- ACTIVITY: Every line of the records that holds the word "mkConn" should be copied out.

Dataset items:
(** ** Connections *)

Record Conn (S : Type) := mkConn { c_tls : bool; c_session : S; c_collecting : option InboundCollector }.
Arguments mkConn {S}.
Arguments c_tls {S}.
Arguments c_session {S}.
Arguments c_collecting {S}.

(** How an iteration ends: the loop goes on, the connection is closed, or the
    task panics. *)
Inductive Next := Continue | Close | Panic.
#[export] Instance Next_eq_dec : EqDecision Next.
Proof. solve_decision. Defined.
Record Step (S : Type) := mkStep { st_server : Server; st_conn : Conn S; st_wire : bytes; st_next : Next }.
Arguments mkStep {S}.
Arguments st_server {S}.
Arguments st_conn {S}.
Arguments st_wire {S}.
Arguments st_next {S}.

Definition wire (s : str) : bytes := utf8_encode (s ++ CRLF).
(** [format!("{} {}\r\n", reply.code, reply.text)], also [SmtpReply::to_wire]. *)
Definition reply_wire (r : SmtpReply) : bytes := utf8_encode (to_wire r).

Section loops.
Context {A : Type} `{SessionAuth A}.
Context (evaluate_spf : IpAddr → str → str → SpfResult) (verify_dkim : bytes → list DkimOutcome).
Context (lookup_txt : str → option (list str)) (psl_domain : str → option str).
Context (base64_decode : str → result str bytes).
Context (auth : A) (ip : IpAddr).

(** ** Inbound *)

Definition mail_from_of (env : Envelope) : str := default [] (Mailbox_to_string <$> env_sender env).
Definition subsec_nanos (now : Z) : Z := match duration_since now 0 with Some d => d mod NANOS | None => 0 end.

- TASK OUTPUT:
Record Conn (S : Type) := mkConn { c_tls : bool; c_session : S; c_collecting : option InboundCollector }.
Arguments mkConn {S}.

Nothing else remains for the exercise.